◆ GOAL OF THE EXERCISE ◆
Below are the records; copy every line in them that holds the string "inside".

____

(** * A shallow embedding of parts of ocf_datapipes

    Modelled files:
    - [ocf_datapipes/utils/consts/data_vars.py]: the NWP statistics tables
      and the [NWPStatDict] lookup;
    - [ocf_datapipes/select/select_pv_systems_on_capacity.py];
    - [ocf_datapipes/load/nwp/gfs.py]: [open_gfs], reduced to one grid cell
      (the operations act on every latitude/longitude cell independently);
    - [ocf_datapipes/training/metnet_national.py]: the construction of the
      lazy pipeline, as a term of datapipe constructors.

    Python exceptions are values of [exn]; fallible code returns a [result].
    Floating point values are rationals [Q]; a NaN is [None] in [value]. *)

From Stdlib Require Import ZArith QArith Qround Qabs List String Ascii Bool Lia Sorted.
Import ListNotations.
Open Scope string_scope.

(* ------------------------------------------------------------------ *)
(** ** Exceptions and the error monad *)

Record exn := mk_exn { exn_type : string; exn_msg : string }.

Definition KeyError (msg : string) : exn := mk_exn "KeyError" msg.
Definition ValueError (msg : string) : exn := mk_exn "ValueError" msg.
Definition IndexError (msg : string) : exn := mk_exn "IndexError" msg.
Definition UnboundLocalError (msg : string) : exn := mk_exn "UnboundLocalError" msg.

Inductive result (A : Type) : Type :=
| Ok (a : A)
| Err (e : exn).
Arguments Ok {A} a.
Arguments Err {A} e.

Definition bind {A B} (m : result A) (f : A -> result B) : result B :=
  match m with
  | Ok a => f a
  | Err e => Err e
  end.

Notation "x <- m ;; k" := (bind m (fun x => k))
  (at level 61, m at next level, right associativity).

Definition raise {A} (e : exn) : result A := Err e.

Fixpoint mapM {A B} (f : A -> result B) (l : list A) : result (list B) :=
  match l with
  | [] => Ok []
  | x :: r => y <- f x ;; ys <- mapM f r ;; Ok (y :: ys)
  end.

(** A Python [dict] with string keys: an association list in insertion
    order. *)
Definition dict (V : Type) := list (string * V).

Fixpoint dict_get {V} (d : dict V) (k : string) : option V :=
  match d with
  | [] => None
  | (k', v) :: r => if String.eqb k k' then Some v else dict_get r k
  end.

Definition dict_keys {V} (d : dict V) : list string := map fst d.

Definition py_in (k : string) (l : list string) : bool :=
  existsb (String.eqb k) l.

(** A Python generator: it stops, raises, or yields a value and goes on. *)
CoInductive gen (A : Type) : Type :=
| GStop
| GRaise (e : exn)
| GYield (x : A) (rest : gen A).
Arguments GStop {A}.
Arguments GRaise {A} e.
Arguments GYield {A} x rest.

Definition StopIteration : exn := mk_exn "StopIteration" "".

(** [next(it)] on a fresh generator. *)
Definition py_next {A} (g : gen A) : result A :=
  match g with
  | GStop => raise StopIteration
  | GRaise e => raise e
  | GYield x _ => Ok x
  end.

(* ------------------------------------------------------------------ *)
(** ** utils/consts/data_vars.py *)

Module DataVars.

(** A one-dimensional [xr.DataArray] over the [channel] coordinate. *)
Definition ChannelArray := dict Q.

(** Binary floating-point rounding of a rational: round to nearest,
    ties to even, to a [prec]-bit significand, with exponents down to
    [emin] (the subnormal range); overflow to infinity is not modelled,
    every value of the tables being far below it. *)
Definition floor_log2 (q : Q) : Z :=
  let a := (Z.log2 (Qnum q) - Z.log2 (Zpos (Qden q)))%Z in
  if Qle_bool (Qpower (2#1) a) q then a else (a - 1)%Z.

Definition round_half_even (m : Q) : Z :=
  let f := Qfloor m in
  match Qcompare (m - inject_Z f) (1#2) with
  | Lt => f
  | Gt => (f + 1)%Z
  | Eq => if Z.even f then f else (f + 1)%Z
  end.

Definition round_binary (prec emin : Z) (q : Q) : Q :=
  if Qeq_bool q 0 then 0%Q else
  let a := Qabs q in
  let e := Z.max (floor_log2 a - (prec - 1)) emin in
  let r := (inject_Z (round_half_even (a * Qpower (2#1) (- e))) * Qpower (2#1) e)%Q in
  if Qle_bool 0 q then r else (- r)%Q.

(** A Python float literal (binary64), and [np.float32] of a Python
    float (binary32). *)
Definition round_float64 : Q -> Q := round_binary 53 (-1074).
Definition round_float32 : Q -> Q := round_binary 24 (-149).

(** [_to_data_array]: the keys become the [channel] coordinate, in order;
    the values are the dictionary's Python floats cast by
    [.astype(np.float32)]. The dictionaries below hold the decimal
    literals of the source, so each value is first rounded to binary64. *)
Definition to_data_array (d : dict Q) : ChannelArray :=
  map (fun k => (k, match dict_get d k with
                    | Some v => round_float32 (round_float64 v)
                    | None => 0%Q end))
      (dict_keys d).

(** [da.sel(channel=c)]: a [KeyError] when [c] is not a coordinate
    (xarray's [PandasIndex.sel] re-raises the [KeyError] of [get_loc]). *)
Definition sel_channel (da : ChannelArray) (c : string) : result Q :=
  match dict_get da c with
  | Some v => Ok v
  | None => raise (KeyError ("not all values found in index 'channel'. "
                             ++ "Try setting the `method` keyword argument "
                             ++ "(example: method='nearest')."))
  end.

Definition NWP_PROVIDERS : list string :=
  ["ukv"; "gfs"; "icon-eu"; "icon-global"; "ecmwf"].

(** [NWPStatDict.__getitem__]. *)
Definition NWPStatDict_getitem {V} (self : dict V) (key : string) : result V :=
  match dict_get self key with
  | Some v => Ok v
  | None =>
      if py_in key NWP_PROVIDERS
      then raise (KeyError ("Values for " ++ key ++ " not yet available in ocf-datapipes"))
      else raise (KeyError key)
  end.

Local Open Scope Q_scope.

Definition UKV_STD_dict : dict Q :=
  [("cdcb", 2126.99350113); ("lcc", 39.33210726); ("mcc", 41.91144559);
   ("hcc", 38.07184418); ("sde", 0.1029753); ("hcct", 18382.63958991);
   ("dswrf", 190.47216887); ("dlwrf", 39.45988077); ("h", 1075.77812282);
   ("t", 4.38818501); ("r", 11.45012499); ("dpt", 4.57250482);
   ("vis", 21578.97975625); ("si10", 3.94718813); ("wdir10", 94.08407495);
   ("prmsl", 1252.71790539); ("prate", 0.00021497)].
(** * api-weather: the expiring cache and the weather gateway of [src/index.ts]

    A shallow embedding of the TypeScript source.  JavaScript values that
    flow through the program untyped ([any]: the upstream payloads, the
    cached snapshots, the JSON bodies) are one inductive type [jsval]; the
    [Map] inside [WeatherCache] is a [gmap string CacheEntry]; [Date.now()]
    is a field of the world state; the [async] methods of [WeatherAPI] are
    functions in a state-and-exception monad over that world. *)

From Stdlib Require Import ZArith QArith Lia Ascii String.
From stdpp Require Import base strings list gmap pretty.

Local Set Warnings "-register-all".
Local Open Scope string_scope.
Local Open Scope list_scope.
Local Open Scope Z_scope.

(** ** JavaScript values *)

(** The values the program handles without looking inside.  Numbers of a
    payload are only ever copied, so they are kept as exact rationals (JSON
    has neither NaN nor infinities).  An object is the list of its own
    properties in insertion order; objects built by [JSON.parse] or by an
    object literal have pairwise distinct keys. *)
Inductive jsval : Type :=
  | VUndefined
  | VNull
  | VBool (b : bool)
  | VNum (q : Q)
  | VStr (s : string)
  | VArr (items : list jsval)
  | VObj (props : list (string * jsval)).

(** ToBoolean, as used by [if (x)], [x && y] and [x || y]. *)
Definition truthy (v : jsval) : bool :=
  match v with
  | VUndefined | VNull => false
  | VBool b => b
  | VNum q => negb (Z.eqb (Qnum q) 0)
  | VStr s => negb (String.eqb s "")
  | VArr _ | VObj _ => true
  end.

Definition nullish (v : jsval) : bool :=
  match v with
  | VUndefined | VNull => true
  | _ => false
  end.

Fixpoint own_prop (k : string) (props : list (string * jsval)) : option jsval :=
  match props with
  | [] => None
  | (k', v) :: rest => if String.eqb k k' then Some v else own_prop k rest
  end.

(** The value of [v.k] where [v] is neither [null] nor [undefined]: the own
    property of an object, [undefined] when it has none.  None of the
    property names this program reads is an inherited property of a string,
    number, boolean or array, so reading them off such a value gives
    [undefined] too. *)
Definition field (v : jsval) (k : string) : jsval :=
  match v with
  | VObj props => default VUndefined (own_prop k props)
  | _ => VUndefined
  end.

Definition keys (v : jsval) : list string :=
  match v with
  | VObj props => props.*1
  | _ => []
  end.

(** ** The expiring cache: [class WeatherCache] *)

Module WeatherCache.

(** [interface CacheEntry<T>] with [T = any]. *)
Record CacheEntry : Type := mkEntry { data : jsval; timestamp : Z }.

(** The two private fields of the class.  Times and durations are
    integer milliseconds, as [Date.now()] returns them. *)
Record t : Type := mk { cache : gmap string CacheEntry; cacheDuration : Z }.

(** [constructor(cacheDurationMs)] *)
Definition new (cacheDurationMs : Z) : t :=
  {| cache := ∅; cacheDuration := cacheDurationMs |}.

____

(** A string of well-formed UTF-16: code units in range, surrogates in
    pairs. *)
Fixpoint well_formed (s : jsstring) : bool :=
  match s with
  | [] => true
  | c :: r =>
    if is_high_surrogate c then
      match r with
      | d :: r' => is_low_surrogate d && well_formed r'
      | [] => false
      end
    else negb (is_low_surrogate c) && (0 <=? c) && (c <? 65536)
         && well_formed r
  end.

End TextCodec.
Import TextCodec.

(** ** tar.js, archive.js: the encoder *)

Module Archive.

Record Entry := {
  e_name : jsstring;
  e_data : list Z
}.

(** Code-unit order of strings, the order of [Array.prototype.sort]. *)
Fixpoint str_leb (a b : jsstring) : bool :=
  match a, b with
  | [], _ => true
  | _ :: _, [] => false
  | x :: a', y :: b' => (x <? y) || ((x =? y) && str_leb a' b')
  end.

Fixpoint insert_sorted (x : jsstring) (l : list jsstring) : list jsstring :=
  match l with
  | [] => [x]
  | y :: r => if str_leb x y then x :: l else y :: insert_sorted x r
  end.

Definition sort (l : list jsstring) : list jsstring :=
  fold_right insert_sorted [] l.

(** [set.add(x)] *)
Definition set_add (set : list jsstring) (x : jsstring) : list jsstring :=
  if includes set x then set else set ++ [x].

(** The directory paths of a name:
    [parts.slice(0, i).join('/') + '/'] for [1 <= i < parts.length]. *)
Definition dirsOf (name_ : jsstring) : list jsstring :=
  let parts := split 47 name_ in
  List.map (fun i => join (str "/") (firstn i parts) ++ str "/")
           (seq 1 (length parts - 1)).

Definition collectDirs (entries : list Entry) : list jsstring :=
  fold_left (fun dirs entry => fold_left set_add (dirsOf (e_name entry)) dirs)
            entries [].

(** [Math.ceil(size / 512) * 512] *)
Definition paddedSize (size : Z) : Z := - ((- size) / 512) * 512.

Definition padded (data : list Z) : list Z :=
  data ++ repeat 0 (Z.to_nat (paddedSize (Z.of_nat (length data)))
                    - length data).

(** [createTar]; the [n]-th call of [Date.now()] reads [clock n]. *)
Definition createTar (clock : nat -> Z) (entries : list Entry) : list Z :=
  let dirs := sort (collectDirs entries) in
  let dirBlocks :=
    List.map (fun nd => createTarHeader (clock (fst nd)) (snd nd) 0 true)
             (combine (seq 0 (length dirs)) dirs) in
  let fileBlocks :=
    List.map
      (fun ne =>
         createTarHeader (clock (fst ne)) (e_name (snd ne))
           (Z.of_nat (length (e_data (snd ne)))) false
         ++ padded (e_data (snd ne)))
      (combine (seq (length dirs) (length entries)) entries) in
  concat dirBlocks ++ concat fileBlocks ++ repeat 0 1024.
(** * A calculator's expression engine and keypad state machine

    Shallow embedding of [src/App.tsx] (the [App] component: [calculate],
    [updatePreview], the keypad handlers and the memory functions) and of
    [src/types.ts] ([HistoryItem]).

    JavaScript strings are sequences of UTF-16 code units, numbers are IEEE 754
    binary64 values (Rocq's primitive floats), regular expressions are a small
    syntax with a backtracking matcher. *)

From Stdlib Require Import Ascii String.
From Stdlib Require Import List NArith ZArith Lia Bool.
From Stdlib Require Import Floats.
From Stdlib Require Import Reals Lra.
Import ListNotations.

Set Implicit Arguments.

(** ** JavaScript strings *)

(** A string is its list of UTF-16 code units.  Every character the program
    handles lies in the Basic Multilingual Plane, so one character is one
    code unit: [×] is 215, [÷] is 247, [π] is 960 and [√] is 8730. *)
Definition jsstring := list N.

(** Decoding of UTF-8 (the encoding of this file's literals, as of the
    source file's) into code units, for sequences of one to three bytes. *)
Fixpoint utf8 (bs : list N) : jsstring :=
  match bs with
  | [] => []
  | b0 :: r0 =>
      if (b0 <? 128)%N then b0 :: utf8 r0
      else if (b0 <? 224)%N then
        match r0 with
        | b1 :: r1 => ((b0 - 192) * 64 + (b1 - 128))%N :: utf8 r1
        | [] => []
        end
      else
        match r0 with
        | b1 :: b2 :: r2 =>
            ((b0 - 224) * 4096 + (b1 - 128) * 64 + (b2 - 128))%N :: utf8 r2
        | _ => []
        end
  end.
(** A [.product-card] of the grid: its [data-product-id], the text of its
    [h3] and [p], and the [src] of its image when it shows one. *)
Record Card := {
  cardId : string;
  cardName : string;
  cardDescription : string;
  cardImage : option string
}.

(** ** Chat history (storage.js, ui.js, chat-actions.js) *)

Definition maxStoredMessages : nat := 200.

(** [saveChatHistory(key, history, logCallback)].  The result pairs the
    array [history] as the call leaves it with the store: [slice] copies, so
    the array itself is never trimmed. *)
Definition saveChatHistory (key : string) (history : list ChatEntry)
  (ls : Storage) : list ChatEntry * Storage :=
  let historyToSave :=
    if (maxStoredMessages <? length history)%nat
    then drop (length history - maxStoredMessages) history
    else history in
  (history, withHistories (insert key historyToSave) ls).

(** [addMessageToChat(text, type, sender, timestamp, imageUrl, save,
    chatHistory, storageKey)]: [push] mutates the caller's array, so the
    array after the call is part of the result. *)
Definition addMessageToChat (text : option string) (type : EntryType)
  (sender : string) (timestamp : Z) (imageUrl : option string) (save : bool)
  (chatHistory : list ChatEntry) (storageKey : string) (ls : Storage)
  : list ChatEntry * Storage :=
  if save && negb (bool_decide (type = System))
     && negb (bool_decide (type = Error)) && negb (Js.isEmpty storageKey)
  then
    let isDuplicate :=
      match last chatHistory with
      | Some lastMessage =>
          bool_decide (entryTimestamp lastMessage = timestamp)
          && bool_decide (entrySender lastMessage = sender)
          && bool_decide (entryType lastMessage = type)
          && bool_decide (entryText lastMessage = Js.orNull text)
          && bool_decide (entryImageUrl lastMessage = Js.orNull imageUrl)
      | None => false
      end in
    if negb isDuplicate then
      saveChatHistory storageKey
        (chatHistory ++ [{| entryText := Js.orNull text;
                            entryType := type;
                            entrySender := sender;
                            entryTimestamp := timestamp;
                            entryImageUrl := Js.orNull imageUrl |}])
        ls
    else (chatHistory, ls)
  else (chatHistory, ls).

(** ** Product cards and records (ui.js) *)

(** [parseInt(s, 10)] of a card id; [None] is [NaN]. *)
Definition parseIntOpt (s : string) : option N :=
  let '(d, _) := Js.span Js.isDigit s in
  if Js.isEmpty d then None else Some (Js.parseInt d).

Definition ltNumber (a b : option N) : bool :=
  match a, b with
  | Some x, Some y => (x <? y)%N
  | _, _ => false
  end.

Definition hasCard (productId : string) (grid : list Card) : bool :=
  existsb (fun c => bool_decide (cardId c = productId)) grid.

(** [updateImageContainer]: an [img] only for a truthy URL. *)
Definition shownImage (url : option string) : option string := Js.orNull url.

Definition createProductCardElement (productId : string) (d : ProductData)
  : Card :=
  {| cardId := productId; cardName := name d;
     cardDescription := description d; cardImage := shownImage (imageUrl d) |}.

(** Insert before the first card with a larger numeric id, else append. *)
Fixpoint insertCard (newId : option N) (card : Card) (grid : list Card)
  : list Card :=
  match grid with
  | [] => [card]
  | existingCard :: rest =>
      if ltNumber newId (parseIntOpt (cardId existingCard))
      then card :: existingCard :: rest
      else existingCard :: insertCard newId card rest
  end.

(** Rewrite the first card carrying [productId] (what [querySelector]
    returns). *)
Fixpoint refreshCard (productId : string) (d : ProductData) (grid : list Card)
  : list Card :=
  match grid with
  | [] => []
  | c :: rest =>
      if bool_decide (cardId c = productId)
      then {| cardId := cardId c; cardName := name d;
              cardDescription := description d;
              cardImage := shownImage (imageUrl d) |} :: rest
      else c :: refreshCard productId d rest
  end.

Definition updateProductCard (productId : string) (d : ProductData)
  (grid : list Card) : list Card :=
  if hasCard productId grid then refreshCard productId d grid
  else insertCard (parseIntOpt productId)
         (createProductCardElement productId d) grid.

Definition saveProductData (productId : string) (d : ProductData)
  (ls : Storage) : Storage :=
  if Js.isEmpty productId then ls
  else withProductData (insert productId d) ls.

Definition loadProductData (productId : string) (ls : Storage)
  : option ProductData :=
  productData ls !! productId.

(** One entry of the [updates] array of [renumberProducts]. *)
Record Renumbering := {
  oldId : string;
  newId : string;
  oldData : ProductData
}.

____

◆ REPLY TO THE EXERCISE ◆
    [Map] inside [WeatherCache] is a [gmap string CacheEntry]; [Date.now()]
(** The values the program handles without looking inside.  Numbers of a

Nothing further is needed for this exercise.